OBJECTIVE The cardiovascular responses to transient intrathecal administration of dopamine agonists were studied daily in chronically prepared rats that had been spinally transected or were sham operated. The goals were (1) to determine the group differences in evoked heart rate and arterial pressure responses and (2) to determine, within the transected group, whether or not the long term responses could be dissociated. The hypothesis tested is that cord transection releases a tonic inhibition of cardiovascular responsiveness independently of the mechanism of receptor hypersensitivity. METHODS Changes in mean aortic blood pressure and heart rate induced by intrathecal administration of the mixed D1/D2 dopamine receptor agonist apomorphine (150 nmol per rat) were measured in conscious rats during a 10 d experimental period following spinal transection.
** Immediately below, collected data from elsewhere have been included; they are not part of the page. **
Lemma privilege_spec p r : is_privilege r →
  privilege_grants p r = true ↔ rtc includes_step p r.
Proof.
  intros Hr. split.
  - intros Hg. unfold is_privilege, PRIVILEGE_VIEW, PRIVILEGE_ADMINISTER in Hr.
    assert (r = 1 ∨ r = 2 ∨ r = 3 ∨ r = 4 ∨ r = 5) as Hcase by lia.
    assert (p = 1 ∨ p = 2 ∨ p = 3 ∨ p = 4 ∨ p = 5) as Hpcase.
    { unfold privilege_grants, PRIVILEGE_VIEW, PRIVILEGE_PROXY_VIEW, PRIVILEGE_OPERATE,
        PRIVILEGE_MANAGE, PRIVILEGE_ADMINISTER in Hg. repeat case_match; lia || done. }
    clear Hr. destruct_or! Hpcase; destruct_or! Hcase; subst; try done; try apply rtc_refl;
      eauto 6 using rtc_once, rtc_l, proxy_view_includes, operate_includes, manage_includes,
        administer_includes, administer_includes_proxy.
  - intros Hs. induction Hs as [p|p q r Hpq _ IH].
    + unfold is_privilege, PRIVILEGE_VIEW, PRIVILEGE_ADMINISTER in Hr.
      assert (p = 1 ∨ p = 2 ∨ p = 3 ∨ p = 4 ∨ p = 5) as Hcase by lia.
      by destruct_or! Hcase; subst.
    + eapply grants_step; eauto.
Qed.

Lemma target_matches_spec ep cl t :
  target_matches ep cl t = true ↔
  (t_cluster t = None ∨ t_cluster t = Some cl) ∧
  (t_endpoint t = None ∨ t_endpoint t = Some ep) ∧ t_device_type t = None.
Proof.
  unfold target_matches. rewrite !andb_true_iff.
  assert (Hn : ∀ o v, is_none_or o v = true ↔ o = None ∨ o = Some v).
  { intros [x|] v; cbn; [rewrite Z.eqb_eq|]; naive_solver. }
  rewrite !Hn. destruct (t_device_type t); naive_solver.
Qed.
(** *** Chunks *)

(** The greedy batching of [read_chunks]: [current] is the batch being filled. *)
Fixpoint batch_loop (budget : Z) (sub : option Z) (entries current : list ReportEntryOut)
    (batches : list (list ReportEntryOut)) : fin (list (list ReportEntryOut)) :=
  match entries with
  | [] => Ok (batches ++ [current])
  | entry :: entries =>
      let candidate := current ++ [entry] in
      let? p := encode_report_data_entries candidate false sub true in
      if (budget <? zlen p) && negb (bool_decide (current = []))
      then batch_loop budget sub entries [entry] (batches ++ [current])
      else batch_loop budget sub entries candidate batches
  end.

Definition encode_chunk (sub : option Z) (trailer_follows is_last : bool) (batch : list ReportEntryOut) :
    fin bytes :=
  encode_report_data_entries batch
    (is_last && negb (bool_decide (is_Some sub)) && negb trailer_follows) sub
    (negb is_last || trailer_follows).

Fixpoint encode_chunks (sub : option Z) (trailer_follows : bool) (batches : list (list ReportEntryOut)) :
    fin (list bytes) :=
  match batches with
  | [] => Ok []
  | batch :: rest =>
      let? p := encode_chunk sub trailer_follows (bool_decide (rest = [])) batch in
      let? ps := encode_chunks sub trailer_follows rest in
      Ok (p :: ps)
  end.

Definition read_chunks (n : Node) (w : W) (paths : list AttrPathIn) (ctx : ReadCtx) (budget : Z)
    (sub : option Z) (trailer_follows : bool) : fin (list bytes) :=
  let? entries := read_entries n w paths ctx in
  let? batches := batch_loop budget sub entries [] [] in
  encode_chunks sub trailer_follows batches.

Definition USIZE_MAX : Z := 2 ^ 64 - 1.

Definition handle_read (payload : bytes) (ctx : ReadCtx) : NM ImServerError ImOutcome :=
  let! paths := decode_or (decode_read_request payload) in
  let! (n, w, c) := get in
  let! chunks := lift (ok_fin (read_chunks n w paths ctx USIZE_MAX None false)) in
  match chunks with
  | p :: _ => ret (unchanged OPCODE_REPORT_DATA p)
  | [] => panic
  end.

(** *** [has_readable_path] *)

Fixpoint any_fin {X} (f : X → fin bool) (l : list X) : fin bool :=
  match l with
  | [] => Ok false
  | x :: l => let? b := f x in if b then Ok true else any_fin f l
  end.

Definition opt_matches (o : option Z) (v : Z) : bool :=
  match o with Some x => x =? v | None => true end.

Definition handler_readable (n : Node) (w : W) (x : ExpandCtx) (attribute : option Z) (h : Handler) :
    fin bool :=
  match attribute with
  | Some a =>
      if read_allowed n w x h a
      then let? v := read_attribute_value n w x h a in Ok (bool_decide (is_Some v))
      else Ok false
  | None => Ok (existsb (read_allowed n w x h) (attributes h))
  end.

Definition path_readable (n : Node) (w : W) (ctx : ReadCtx) (path : AttrPathIn) : fin bool :=
  let '(endpoint, cluster, attribute) := path in
  match path with
  | (Some _, Some _, Some _) => Ok true
  | _ =>
      any_fin (λ '(ep, cs),
        any_fin (handler_readable n w {| ex_endpoint := ep; ex_clusters := cs; ex_ctx := ctx |} attribute)
          (List.filter (λ h, opt_matches cluster (cluster_id h)) cs))
        (List.filter (λ p, opt_matches endpoint (fst p)) (endpoints n))
  end.

Definition has_readable_path (n : Node) (w : W) (paths : list AttrPathIn) (ctx : ReadCtx) : fin bool :=
  any_fin (path_readable n w ctx) paths.

(** ** Events *)

Definition concrete_event_path_status (n : Node) (endpoint cluster event : Z) : option Z :=
  match clusters_at n endpoint with
  | None => Some STATUS_UNSUPPORTED_ENDPOINT
  | Some cs =>
      match find_cluster cluster cs with
      | None => Some STATUS_UNSUPPORTED_CLUSTER
      | Some h => if existsb (Z.eqb event) (events h) then None else Some STATUS_UNSUPPORTED_EVENT
      end
  end.

Definition event_path_matches (path : EventPathIn) (e : StoredEvent) : bool :=
  let '(endpoint, cluster, event) := ep_path path in
  opt_matches endpoint (se_endpoint e) && opt_matches cluster (se_cluster e) &&
  opt_matches event (se_event e).

Definition event_visible (n : Node) (w : W) (ctx : ReadCtx) (e : StoredEvent) : bool :=
  match handler_for n (se_endpoint e) (se_cluster e) with
  | None => false
  | Some h =>
      acl_allows n w (rc_fabric ctx) (rc_subject ctx) (event_privilege h (se_event e))
        (se_endpoint e) (se_cluster e)
  end.

Definition event_out (e : StoredEvent) : EventEntryOut :=
  EEData {| ev_endpoint := se_endpoint e; ev_cluster := se_cluster e; ev_event := se_event e;
            ev_number := se_number e; ev_priority := se_priority e; ev_timestamp := se_timestamp e;
            ev_data := se_data e |}.

(** One path over the stored events: [seen] numbers are not reported twice. *)
Fixpoint event_scan (n : Node) (w : W) (ctx : ReadCtx) (path : EventPathIn) (es : list StoredEvent)
    (out : list EventEntryOut) (seen : list Z) : list EventEntryOut * list Z :=
  match es with
  | [] => (out, seen)
  | e :: es =>
      if existsb (Z.eqb (se_number e)) seen || negb (event_path_matches path e)
      then event_scan n w ctx path es out seen
      else if negb (event_visible n w ctx e) then event_scan n w ctx path es out seen
      else event_scan n w ctx path es (out ++ [event_out e]) (se_number e :: seen)
  end.

Definition event_path_step (n : Node) (w : W) (ctx : ReadCtx) (min : Z)
    (s : list EventEntryOut * list Z) (path : EventPathIn) : list EventEntryOut * list Z :=
  let '(out, seen) := s in
  match ep_path path with
  | (Some endpoint, Some cluster, Some event) =>
      match concrete_event_path_status n endpoint cluster event with
      | Some status => (out ++ [EEStatus endpoint cluster event status], seen)
      | None => event_scan n w ctx path (since min (event_log n)) out seen
      end
  | _ => event_scan n w ctx path (since min (event_log n)) out seen
  end.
RESULTS Complete spinal transection did not affect aortic pressure but increased basal heart rate values by about 33% with respect to normal rats (p < 0.001). When apomorphine was injected caudally to the section (at T9-T10) but not rostrally (at T2-T4), it induced a 50% greater and an 800% more long lasting decrease in mean aortic pressure and a 230% greater and 70% more long lasting decrease in heart rate in spinal than in sham operated rats. These increases in cardiovascular responses were corroborated by a leftward shift of the apomorphine dose-response curves. They were also found after intrathecal administration of highly selective D1 and D2 receptor agonists fenoldopam (50 nmol per rat) and quinpirole (150 nmol per rat), and were specifically blocked by intrathecal haloperidol (27 nmol per rat), a non-selective dopamine antagonist. CONCLUSIONS Complete spinal transection induces different increases in hypotensive and bradycardic responses to the stimulation of caudally located spinal dopamine receptors which could be due to the destruction of a tonically inhibiting spinal system rather than to hypersensitivity of the dopamine receptors.